Spontaneous Eruptions of Spectacular Dissent
What goes “viral”?
One answer might be: “An idea whose time has come.”
Things go viral when they strike a nerve. This thing I just stumbled on somehow taps into what I’m feeling right now, and that’s why I feel the irresistible urge to spread it around. It’s the most human of feelings: to share the surging emotion of rage or delight that just lit you up.
A delicate alchemy has to occur for a viral moment to happen. There’s an element of luck. The avocado falls from the tree when it falls. You can’t really engineer a viral moment because the engineering mindset doesn’t know how to create magic.
But if you look at a lot of viral social moments in history, something was present in the run-up to them: ritual. And a ritual CAN be created.
It starts with a small gesture that sends a message in a visceral way. A bunch of guys throw crates of tea overboard into Boston Harbour, or, two centuries later, make a show of burning their draft cards on a New York City street. The gesture resonates. It is the avocado falling, and that expression of discontent just … goes viral.
Sometimes the ritual is a sit-in. Often it’s a march – on Washington, on Montgomery, across India to the Arabian Sea.
You coin a slogan that plucks the strings of the zeitgeist: Black Lives Matter. MeToo.
You play with the primitive forces of darkness and light – extinguishing the Eiffel Tower, Taking Back the Night, howling at the moon.
Rituals galvanize people, get them moving in lockstep, get them thinking in tune. Rituals drive protest movements.
When a ritual grows big enough, wide enough, it can go critical, like the chain reaction in the core of a nuclear reactor or bomb.

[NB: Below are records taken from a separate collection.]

(** Workgroups of [NumaThreadPool]: requested workers and NUMA node; a request
    of zero workers takes the logical cores of the node. *)
Record NumaWorkgroupConfig := { cpu_socket_index : Z; numa_node_index : Z; wg_num_workers : Z }.

(** [NumaWorkgroupConfig::check] for a machine with the given topology. *)
Definition numa_workgroup_check (num_cpu_sockets num_numa_nodes : Z) (socket_nodes : Z -> Z)
    (w : NumaWorkgroupConfig) : outcome unit :=
  check! (-1 <=? cpu_socket_index w) as "Invalid value for cpu_socket_index!" in
  check! (cpu_socket_index w <? num_cpu_sockets) as "cpu_socket_index is out of range!" in
  check! (0 <=? numa_node_index w) as "Invalid value for numa_node_index!" in
  let numa_nodes := if cpu_socket_index w <? 0 then num_numa_nodes else socket_nodes (cpu_socket_index w) in
  check! (numa_node_index w <? numa_nodes) as "numa_node_index is out of range!" in
  check! (0 <=? wg_num_workers w) as "Invalid value for num_workers!" in
  Ok tt.

Definition numa_workers (logical_cores : Z -> Z) (w : NumaWorkgroupConfig) : Z :=
  if wg_num_workers w =? 0 then logical_cores (numa_node_index w) else wg_num_workers w.

(** No configured workgroup: one per CPU socket, on the first NUMA node of the
    socket ([first_node]). *)
Definition numa_workgroups (num_cpu_sockets : Z) (first_node : Z -> Z) (wgs : list NumaWorkgroupConfig)
  : list NumaWorkgroupConfig :=
  if bool_decide (length wgs = 0%nat)
  then (fun i => {| cpu_socket_index := i; numa_node_index := first_node i; wg_num_workers := 0 |})
         <$> seqZ 0 num_cpu_sockets
  else wgs.

Definition numa_pool (num_cpu_sockets : Z) (first_node logical_cores : Z -> Z)
    (config : list NumaWorkgroupConfig) : pool :=
  let wgs := numa_workgroups num_cpu_sockets first_node config in
  {| tasks_ := (fun _ => []) <$> wgs;
     workers_ := mjoin (imap (fun g w => repeat (g, Idle) (Z.to_nat (numa_workers logical_cores w))) wgs);
     pending_ := []; executed := [] |}.

(** ** Submission *)

(** [submit_n(task_idx, num_tasks, task, results, workgroup)] of both pools: the
    tasks are appended to the queue of the workgroup under its lock, then all its
    waiting workers are notified. *)
Definition submit_n (task_idx num_tasks workgroup : Z) (P : pool) : outcome (Z * pool) :=
  if num_tasks <=? 0 then Ok (task_idx, P)
  else
    check! (0 <=? workgroup) && (workgroup <? num_workgroups P) as "workgroup is out of range!" in
    check! negb (bool_decide (workers_ P = [])) as "ThreadPool is shutting down." in
    let g := Z.to_nat workgroup in
    let q := default [] (tasks_ P !! g) in
    Ok (task_idx + num_tasks, notify g notify_all (set_queue P g (q ++ (Some <$> seqZ task_idx num_tasks)))).

(** [submit(task, workgroup)]: one task, one worker notified. *)
Definition submit (task workgroup : Z) (P : pool) : outcome pool :=
  check! (0 <=? workgroup) && (workgroup <? num_workgroups P) as "workgroup is out of range!" in
  check! negb (bool_decide (workers_ P = [])) as "ThreadPool is shutting down." in
  let g := Z.to_nat workgroup in
  Ok (notify g notify_one (set_queue P g (default [] (tasks_ P !! g) ++ [Some task]))).

(** The overload that spreads bursts over a range of workgroups, wrapping
    around. [it] is the position in [wgs], [slot] the offset of [results]; the
    last component collects which result slot belongs to which task. [fuel]
    bounds the rounds. *)
Fixpoint submit_n_wgs (fuel : nat) (wgs : list Z) (it : nat) (task_idx num_tasks burst slot : Z) (P : pool)
    (res : list (Z * Z)) : outcome (Z * pool * list (Z * Z)) :=
  if num_tasks <=? 0 then Ok (task_idx, P, res)
  else
    match fuel with
    | O => Undef "out of fuel"
    | S fuel =>
        match wgs !! it with
        | None => Undef "dereference of the end iterator"
        | Some w =>
            let wg := Z.rem w (num_workgroups P) in
            let it := if bool_decide (S it = length wgs) then O else S it in
            let n := Z.min num_tasks burst in
            let! r := submit_n task_idx n wg P in
            submit_n_wgs fuel wgs it r.1 (num_tasks - burst) burst (slot + burst) r.2
              (res ++ zip (seqZ slot n) (seqZ task_idx n))
        end
    end.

This is the most powerful tool the Third Force has: the ability to create a global ritual. Like Buy Nothing Day. Or Occupy Wall Street. One that can scale, cross borders, mean what you want it to mean.
A global ritual can change the course of history.
We the people need to learn to make it happen, to shepherd an eruption of spectacular discontent — and then level it up to a global phenomenon.
In the Spanish-speaking world, everyone knows the ritual of the cacerolazo (literally, “stew pot”) — a show of resistance tracing back half a century to when food shortages were widespread. You make a hellacious noise banging a spoon on a pot as a way to say: “We will not be silenced.” Last March they did it Brazil against regime of Jair Bolsonaro; in Spain, against the suppression of women’s rights. In Colombia, the casarolazo was repurposed against the new foe, COVID-19, to rail against inadequate government support during the lockdown.
“We’re hungry!” it said.
Now, some of us are hungry and a lot of us are pissed. So we too pick up a pot and a spoon, to meet this moment we’re in.
And it is a moment.
Occupy Wall Street went viral because conditions were perfect. Arab Spring had happened. Mubarak had been deposed. Greedy bankers had crashed the financial markets. Young people couldn’t get jobs. The 99 percent was furious at the 1 percent. And along came a lightening rod for that discontent: OWS. And the people’s movement that galvanized around Zuccotti Park but fed off proxy energy from around the world: that was the birth of the Third Force.
That same alchemy of conditions is in place now. A massive, destabilizing discontent is brewing. The avocado is damn near ready to fall.
When the US pulled out of Saigon, America lost its authority with the world, and a long period of soulsearching ensued that never really went away. When the US pulled out of Afghanistan in August, the other shoe dropped.
In October, leaders from 200 countries will converge on Glasgow for the UN Climate Change Conference. This was deferred a year by Covid. In the meantime, the screws tightened on humanity. A global code-red emergency was announced. Wildfires raged. The dry tinder of social upheaval is in place. It’s a moment every bit as pregnant as the one that set up Occupy Wall Street.